The decision to allow embedding or not is something that’s set within the meta data of the font by the font developer. Adobe wisely abides by those licensing restrictions. As Smurf2 said, you can’t embed the font in a Photoshop file, but if the Photoshop file is saved as a Photoshop PDF, the font is embedded into the PDF — at least enough to allow it to be viewed and printed as native, non-rastered vector type. However, to the best of my knowledge the text can’t be changed without installing the font itself on your computer.
As Smurf2 mentioned, well-built fonts contain something called hinting, which is the font’s ability to adjust the shape of its rastered outlines to display a more accurate version of the type on low-resolution screens or lower-resolution output devices where rounding errors can be a problem. Once again, the font designer includes these hints — either manually or automatically — during the font development process.

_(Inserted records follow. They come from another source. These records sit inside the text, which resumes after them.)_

(** * ObjectManager: a shallow embedding of RAMCloud's src/ObjectManager.cc

    The object manager owns the hash table that maps every key of the
    tablets a master serves to the log reference of its newest object (or,
    during recovery, of a tombstone).  This file embeds the client
    operations (writeObject, readObject, removeObject), recovery replay
    (replaySegment), the cleaner callback (relocateObject) and the tombstone
    reaper (removeIfTombstone, RemoveTombstonePoller::poll) as functions on
    an explicit ObjectManager state, and proves the properties the
    specification states about them.

    Conventions.
    - A [uint64_t] is a [Z]; every addition the code performs on one is
      written with [wrap64], the reduction modulo 2^64.
    - [assert] is modelled as an abort: an operation returns [Exec A], which
      is [Done a], [AssertionFailure], or [Undefined] where the code reads
      memory through a pointer of the wrong type.
    - Answers of collaborators that the code cannot predict (whether the log
      has space for an append, whether the relocator has memory, each
      reading of the wall clock) are arguments of the operation.
    - Bucket locks, prefetching, the periodic replicaManager.proceed(),
      cycle counters and the byte metrics have no effect on the values
      computed and are left out. *)

From Stdlib Require Import ZArith List String Bool Lia.
Import ListNotations.
Open Scope Z_scope.

(** ** Machine integers and status codes *)

Definition wrap64 (z : Z) : Z := z mod 2 ^ 64.

Definition UINT64_MAX : Z := 2 ^ 64 - 1.

Definition VERSION_NONEXISTENT : Z := 0.

Inductive Status : Type :=
| STATUS_OK
| STATUS_UNKNOWN_TABLET
| STATUS_OBJECT_DOESNT_EXIST
| STATUS_OBJECT_EXISTS
| STATUS_WRONG_VERSION
| STATUS_RETRY.

Definition Status_eqb (a b : Status) : bool :=
  match a, b with
  | STATUS_OK, STATUS_OK
  | STATUS_UNKNOWN_TABLET, STATUS_UNKNOWN_TABLET
  | STATUS_OBJECT_DOESNT_EXIST, STATUS_OBJECT_DOESNT_EXIST
  | STATUS_OBJECT_EXISTS, STATUS_OBJECT_EXISTS
  | STATUS_WRONG_VERSION, STATUS_WRONG_VERSION
  | STATUS_RETRY, STATUS_RETRY => true
  | _, _ => false
  end.

(** The wire layout of RejectRules: one version and four independent gates. *)
Record RejectRules : Type := mkRejectRules {
  givenVersion : Z;
  doesntExist : bool;
  exists_ : bool;
  versionLeGiven : bool;
  versionNeGiven : bool
}.

(** [static RejectRules defaultRejectRules] of removeObject: zero
    initialised. *)
Definition defaultRejectRules : RejectRules :=
  mkRejectRules 0 false false false false.

(** ObjectManager::rejectOperation. *)
Definition rejectOperation (rejectRules : RejectRules) (version : Z) : Status :=
  if version =? VERSION_NONEXISTENT then
    if doesntExist rejectRules then STATUS_OBJECT_DOESNT_EXIST
    else STATUS_OK
  else if exists_ rejectRules then STATUS_OBJECT_EXISTS
  else if versionLeGiven rejectRules && (version <=? givenVersion rejectRules)
       then STATUS_WRONG_VERSION
  else if versionNeGiven rejectRules
          && negb (version =? givenVersion rejectRules)
       then STATUS_WRONG_VERSION
  else STATUS_OK.

(** The decision table of the specification (section 4.4, "Reject rule
    evaluation"), one constructor per row.  A row applies only when no row
    above it does, which is what "evaluated in that order" means. *)
Inductive RejectTable (rules : RejectRules) (version : Z) : Status -> Prop :=
| Row_nonexistent_rejected :
    version = VERSION_NONEXISTENT ->
    doesntExist rules = true ->
    RejectTable rules version STATUS_OBJECT_DOESNT_EXIST
| Row_nonexistent_ok :
    version = VERSION_NONEXISTENT ->
    doesntExist rules = false ->
    RejectTable rules version STATUS_OK
| Row_exists :
    version <> VERSION_NONEXISTENT ->
    exists_ rules = true ->
    RejectTable rules version STATUS_OBJECT_EXISTS
| Row_versionLeGiven :
    version <> VERSION_NONEXISTENT ->
    exists_ rules = false ->
    versionLeGiven rules = true ->
    version <= givenVersion rules ->
    RejectTable rules version STATUS_WRONG_VERSION
| Row_versionNeGiven :
    version <> VERSION_NONEXISTENT ->
    exists_ rules = false ->
    ~ (versionLeGiven rules = true /\ version <= givenVersion rules) ->
    versionNeGiven rules = true ->
    version <> givenVersion rules ->
    RejectTable rules version STATUS_WRONG_VERSION
| Row_otherwise :
    version <> VERSION_NONEXISTENT ->
    exists_ rules = false ->
    ~ (versionLeGiven rules = true /\ version <= givenVersion rules) ->
    ~ (versionNeGiven rules = true /\ version <> givenVersion rules) ->
    RejectTable rules version STATUS_OK.

(** ** Keys and log entries *)

(** A key is the pair (tableId, key bytes); equality is by both. *)
Record Key : Type := mkKey {
  getTableId : Z;
  getStringKey : string
}.

Definition Key_eqb (a b : Key) : bool :=
  (getTableId a =? getTableId b)
  && String.eqb (getStringKey a) (getStringKey b).

Inductive LogEntryType : Type :=
| LOG_ENTRY_TYPE_INVALID
| LOG_ENTRY_TYPE_OBJ
| LOG_ENTRY_TYPE_OBJTOMB
| LOG_ENTRY_TYPE_SAFEVERSION.

Module Object.
(** Object::SerializedForm, with keyAndData split into its two parts. *)
Record t : Type := mk {
  tableId : Z;
  key : string;
  version : Z;
  timestamp : Z;
  checksum : Z;
  data : string
}.
Definition getKey (o : t) : Key := mkKey (tableId o) (key o).
Definition getVersion (o : t) : Z := version o.
Definition getTimestamp (o : t) : Z := timestamp o.
Definition setChecksum (c : Z) (o : t) : t :=
  mk (tableId o) (key o) (version o) (timestamp o) c (data o).
End Object.

Module ObjectTombstone.
(** ObjectTombstone::SerializedForm. *)
Record t : Type := mk {
  tableId : Z;
  key : string;
  segmentId : Z;
  objectVersion : Z;
  timestamp : Z;
  checksum : Z
}.
Definition getKey (o : t) : Key := mkKey (tableId o) (key o).
Definition getObjectVersion (o : t) : Z := objectVersion o.
Definition getSegmentId (o : t) : Z := segmentId o.
Definition getTimestamp (o : t) : Z := timestamp o.
Definition setChecksum (c : Z) (o : t) : t :=
  mk (tableId o) (key o) (segmentId o) (objectVersion o) (timestamp o) c.
End ObjectTombstone.

Module ObjectSafeVersion.
Record t : Type := mk {
  safeVersion : Z;
  checksum : Z
}.
Definition getSafeVersion (o : t) : Z := safeVersion o.
End ObjectSafeVersion.

(** What a log reference resolves to: the entry type and its bytes. *)
Inductive LogEntry : Type :=
| EntryObject (o : Object.t)
| EntryTombstone (t : ObjectTombstone.t)
| EntrySafeVersion (s : ObjectSafeVersion.t).

Definition getType (e : LogEntry) : LogEntryType :=
  match e with
  | EntryObject _ => LOG_ENTRY_TYPE_OBJ
  | EntryTombstone _ => LOG_ENTRY_TYPE_OBJTOMB
  | EntrySafeVersion _ => LOG_ENTRY_TYPE_SAFEVERSION
  end.

(** [Key(type, buffer)]: only objects and tombstones carry a key. *)
Definition entryKey (e : LogEntry) : option Key :=
  match e with
  | EntryObject o => Some (Object.getKey o)
  | EntryTombstone t => Some (ObjectTombstone.getKey t)
  | EntrySafeVersion _ => None
  end.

The important thing, though, is the hinting is striped out when the type is converted to outlines or, worse, rastered into the Photoshop image as part of the bitmap.
In addition, there’s an even more important reason for keeping small type in its native vector format, but it takes a little explaining.

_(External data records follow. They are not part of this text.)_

Lemma concat_expected_calls ips k :
  concat (call_devices <$> expected_calls probe ips k)
  = found_between probe ips 0 (min (10 * k) (length ips)).
Proof.
  induction k as [|k IH].
  - change (10 * 0)%nat with 0%nat. rewrite Nat.min_0_l, found_between_empty. reflexivity.
  - rewrite expected_calls_snoc, fmap_app, concat_app, IH.
    cbn [fmap list_fmap concat expected_call call_devices]. rewrite app_nil_r.
    destruct (decide (10 * k <= length ips)%nat) as [Hle|Hgt].
    + rewrite (Nat.min_l (10 * k)) by lia. apply found_between_app; lia.
    + rewrite (Nat.min_r (10 * k)) by lia.
      rewrite (Nat.min_r (10 * S k)) by lia.
      unfold found_between at 2.
      replace (length ips - 10 * k)%nat with 0%nat by lia.
      by rewrite app_nil_r.
Qed.

Lemma scan_ip_same total st st' ip0 :
  same_scan st st' ->
  same_scan (scan_ip probe true total st ip0) (scan_ip probe false total st' ip0).
Proof.
  intros (H1 & H2 & H3 & H4 & H5). unfold scan_ip, same_scan. rewrite H1.
  destruct (probe (ips_scanned st) ip0 "tcp_scan") as [d|];
    cbn [ips_scanned all_devices_found devices_since_checkpoint known_devices
         callback_calls];
    rewrite ?H1; destruct (_ || _);
    cbn [ips_scanned all_devices_found devices_since_checkpoint known_devices
         callback_calls];
    rewrite ?H2, ?H3, ?H4, ?H5; done.
Qed.

Lemma scan_loop_same total ips st st' :
  same_scan st st' ->
  same_scan (scan_loop probe true total st ips) (scan_loop probe false total st' ips).
Proof.
  revert st st'. induction ips as [|ip0 rest IH]; intros st st' Hs; [done|].
  unfold scan_loop. cbn [foldl]. apply IH. by apply scan_ip_same.
Qed.

Lemma scan_ip_remembers b total known st ip0 :
  known_devices st = remember known (all_devices_found st) ->
  known_devices (scan_ip probe b total st ip0)
  = remember known (all_devices_found (scan_ip probe b total st ip0)).
Proof.
  intros H. unfold scan_ip.
  destruct (probe (ips_scanned st) ip0 "tcp_scan") as [d|];
    cbn [ips_scanned all_devices_found known_devices];
    destruct (_ || _); cbn [all_devices_found known_devices];
    rewrite ?H; unfold remember; rewrite ?foldl_app; done.
Qed.

Lemma scan_loop_remembers b total known st ips :
  known_devices st = remember known (all_devices_found st) ->
  known_devices (scan_loop probe b total st ips)
  = remember known (all_devices_found (scan_loop probe b total st ips)).
Proof.
  revert st. induction ips as [|ip0 rest IH]; intros st Hs; [done|].
  unfold scan_loop. cbn [foldl]. apply IH. by apply scan_ip_remembers.
Qed.

(** X18. [discover_tcp_progressive] tests every candidate address and
    reports every device it finds exactly once: the devices handed to the
    callback, batch after batch, are the devices of the result, in the
    order found. Without a callback the result is the same. In both cases
    every device found is entered in the registry [known_devices] under
    its uuid, a later find replacing an earlier one with the same uuid, and
    the other entries of the registry are kept. *)
Theorem scan_reports_each_device_once known ips :
  let out := discover_tcp_progressive probe true known ips in
  let silent := discover_tcp_progressive probe false known ips in
  devices (fst out) = found_between probe ips 0 (length ips)
  /\ concat (call_devices <$> callback_calls (snd out)) = devices (fst out)
  /\ devices_tested (fst out) = length ips
  /\ success_count (fst out) = length (devices (fst out))
  /\ known_devices (snd out) = remember known (devices (fst out))
  /\ fst silent = fst out
  /\ callback_calls (snd silent) = []
  /\ known_devices (snd silent) = known_devices (snd out).
Proof.
  cbv zeta. destruct (scan_final probe known ips) as [Hsc Hcalls _ Hall].
  assert (Hl : last_checkpoint (length ips) (length ips) = length ips).
  { unfold last_checkpoint. by rewrite Nat.eqb_refl. }
  rewrite Hl in Hcalls.
  assert (Hsame : same_scan (scan_loop probe true (length ips) (scan_start known) ips)
                    (scan_loop probe false (length ips) (scan_start known) ips)).
  { apply scan_loop_same. by repeat split. }
  destruct Hsame as (S1 & S2 & S3 & S4 & S5).
  unfold discover_tcp_progressive in *. cbn [fst snd devices devices_tested success_count] in *.
  split; [exact Hall|]. split.
  { rewrite Hcalls, concat_expected_calls, Hall. f_equal.
    divmod10 (length ips + 9)%nat. lia. }
  split; [exact Hsc|]. split; [done|]. split.
  { by apply scan_loop_remembers. }
  split; [by rewrite S1, S2|]. split; [exact S5|exact S4].
Qed.
Lemma existsb_labels (u : user_id) (db : DB) (labels : list string) :
  existsb (fun t => Py.mem t labels)
          (map (fun r => Py.strip (exp_type r)) (own_expenses u db)) = true
  <-> exists r, In r (expenses db) /\ exp_user r = Some u
                /\ In (Py.strip (exp_type r)) labels.
Proof.
  rewrite existsb_exists. split.
  - intros (t & Ht & Hm). apply in_map_iff in Ht. destruct Ht as (r & <- & Hr).
    apply filter_In in Hr. destruct Hr as [Hr Ho].
    exists r. split; [exact Hr|]. split; [now apply owned_by_some | now apply mem_In].
  - intros (r & Hr & Ho & Hl). exists (Py.strip (exp_type r)). split.
    + apply in_map_iff. exists r. split; [reflexivity|].
      apply filter_In. split; [exact Hr | now apply owned_by_some].
    + now apply mem_In.
Qed.

(** C8: the code at the inputs where it leaves the claim.  The expense
    list, which goes through [SLUG_TO_TYPES], selects a row stored with any
    spelling listed for the slug; the unified feed compares the stored type
    with one label per slug and selects no row stored as ["Saving"] for
    [savings]; the spellings it misses are ["Expenses"], ["Saving"],
    ["EMI"], ["Loans & Advance"], ["Loan"] and ["Loans"]. *)
Theorem feed_misses_variant_labels :
  snd (expense_list Sample.env 1 (ListGET (Sample.typed Sample.june "savings"))
                    (Sample.one_expense "Saving"))
  = ExpensePage 1 [Sample.typed_expense "Saving"]
  /\ transaction_history Sample.env 1 (Sample.typed Sample.june "savings")
                         (Sample.one_expense "Saving")
     = FeedPage 0 []
  /\ forallb (fun sl : string * list string =>
                forallb (fun label =>
                           expense_slug_filter (Sample.typed Sample.june (fst sl))
                                               (Sample.typed_expense label))
                        (snd sl))
             SLUG_TO_TYPES = true
  /\ map (fun sl : string * list string =>
            filter (fun label =>
                      negb (feed_type_filter (fst sl) (Sample.typed_expense label)))
                   (snd sl))
         SLUG_TO_TYPES
     = [["Expenses"]; ["Saving"]; ["EMI"]; ["Loans & Advance"; "Loan"; "Loans"]; []].
Proof. repeat split. Qed.
Lemma keeps_unselect : keeps X unselect.
Proof.
  intros s. cbn.
  eapply X_trans; [|apply X_SREG_I]. eapply X_trans; [|apply X_SPI].
  eapply X_trans; [|apply X_trace]. apply X_ss_high.
Qed.

Ltac kept :=
  repeat lazymatch goal with
    | |- keeps _ (bind _ _) => apply keeps_bind; [exact X_trans| |intros ?]
    | |- keeps _ (ret _) => apply keeps_ret
    | |- keeps _ spin => apply keeps_spin
    | |- keeps _ (SPI_transfer _ _) => apply keeps_transfer
    | |- keeps _ (select _) => apply keeps_select
    | |- keeps _ unselect => apply keeps_unselect
    | |- keeps _ (command_portB _) => apply X_portB
    end.

Lemma keeps_busy_wait fuel : keeps X (busy_wait chip cfg fuel).
Proof.
  induction fuel as [|fuel IH]; cbn [busy_wait]; [kept|].
  unfold busy, readStatus. kept. destruct a; [exact IH|kept].
Qed.

Lemma keeps_command_rec depth : forall c w,
  keeps X (command_rec chip cfg u4 patience depth c w).
Proof.
  induction depth as [|depth IH]; intros c w; cbn [command_rec]; kept;
    try apply keeps_busy_wait; destruct w; kept. apply IH.
Qed.

Lemma keeps_command c w : keeps X (command chip cfg u4 patience c w).
Proof. apply keeps_command_rec. Qed.












End Keeping.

A typical image in a document is 300ppi, but that, in conventional printing, is converted into a halftone, which is typically (but not always) about 150 halftone dots per linear inch (lines per inch or lpi). When small type is made up of different screen tints of the process colors, the best resolution you’ll ever get out of that type is a coarse 150-lpi resolution. This is acceptable at large type sizes, but looks really bad at small type sizes. Toss ink registration issues into the mix and it’s always best to avoid small type created from or reversed out of process or spot color mixtures.
If the type prints a solid color, like 100%K or a solid spot color, there is no halftone screen compromising the integrity of the letterforms. Instead, they’re printed as solid objects. Now if you’ve rastered the type into the bitmap of the image file, the best you’ll ever get out of that type is something rendered to whatever resolution the image is. If the image is 300ppi, the rastered type will also be 300ppi, which is an output resolution far lower than an old, crappy laser printer.

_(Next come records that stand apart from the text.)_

(** C3. For every error built by [new HttpError(status, message, options)],
    [toJSON()] has the keys [status] and [message], holding the status and
    the message; a [code] key exactly when the options carried a code (the
    empty string included); a [details] key exactly when the options carried
    details other than [undefined] (an empty structure or [null] included);
    and no other key: never [stack], never [name]. *)
Theorem toJSON_exact_fields captured st msg options :
  let json := toJSON (new_HttpError captured st msg options) in
  keys json =
    ["status"; "message"] ++
    match options_code options with Some _ => ["code"] | None => [] end ++
    (if is_defined (options_details options) then ["details"] else [])
  /\ get_prop json "status" = JsNumber st
  /\ get_prop json "message" = JsString msg
  /\ get_prop json "code" = js_of_string (options_code options)
  /\ get_prop json "details" = options_details options
  /\ (In "code" (keys json) <->
      exists o c, options = Some o /\ opt_code o = Some c)
  /\ (In "details" (keys json) <->
      exists o, options = Some o /\ opt_details o <> JsUndefined)
  /\ (forall k, In k (keys json) ->
      k = "status" \/ k = "message" \/ k = "code" \/ k = "details")
  /\ ~ In "stack" (keys json)
  /\ ~ In "name" (keys json).
Proof.
  intros json. subst json.
  set (e := new_HttpError captured st msg options).
  split; [apply toJSON_keys |].
  split; [apply toJSON_get_status |].
  split; [apply toJSON_get_message |].
  split; [apply toJSON_get_code |].
  split; [apply toJSON_get_details |].
  split; [| split; [| split; [| split]]].
  - rewrite <- options_code_supplied, in_toJSON_keys.
    split.
    + intros [H | [H | [[_ H] | [H _]]]]; try discriminate H. exact H.
    + intros H. right; right; left. split; [reflexivity | exact H].
  - rewrite <- options_details_supplied, in_toJSON_keys.
    split.
    + intros [H | [H | [[H _] | [_ H]]]]; try discriminate H. exact H.
    + intros H. right; right; right. split; [reflexivity | exact H].
  - intros k Hk. apply in_toJSON_keys in Hk. tauto.
  - rewrite in_toJSON_keys.
    intros [H | [H | [[H _] | [H _]]]]; discriminate H.
  - rewrite in_toJSON_keys.
    intros [H | [H | [[H _] | [H _]]]]; discriminate H.
Qed.

(** The same with nothing, a falsy code, and empty or [null] details. *)
Example toJSON_bare :
  toJSON (new_HttpError None 404 "Not found" None) =
  [("status", JsNumber 404); ("message", JsString "Not found")].
Proof. reflexivity. Qed.

Example toJSON_empty_code_and_details :
  toJSON (new_HttpError (Some "HttpError: x") 400 "x"
            (Some (mkOptions (Some "") (JsObject [])))) =
  [("status", JsNumber 400); ("message", JsString "x");
   ("code", JsString ""); ("details", JsObject [])].
Proof. reflexivity. Qed.

Example toJSON_null_details :
  toJSON (new_HttpError None 400 "x" (Some (mkOptions None JsNull))) =
  [("status", JsNumber 400); ("message", JsString "x"); ("details", JsNull)].
Proof. reflexivity. Qed.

The output resolutions of commercial imagesetters and plate setters are far higher and, depending on the output device, upwards of 1200 to 4000 dpi (it takes a microscope to see the dots). When vector artwork is output by the printer, it’s output at these high resolutions which keeps small, solid type absolutely sharp and legible. However, when that type is rastered into the 300ppi image, like I said, all you’ll ever get is the same quality of small type that comes out of a cheap laser or inkjet printer.
Still better, though, is not to put small text into a Photoshop file, then you won’t need to worry about this. It’s best to use InDesign or Illustrator and just avoid setting small type composed of screen tints…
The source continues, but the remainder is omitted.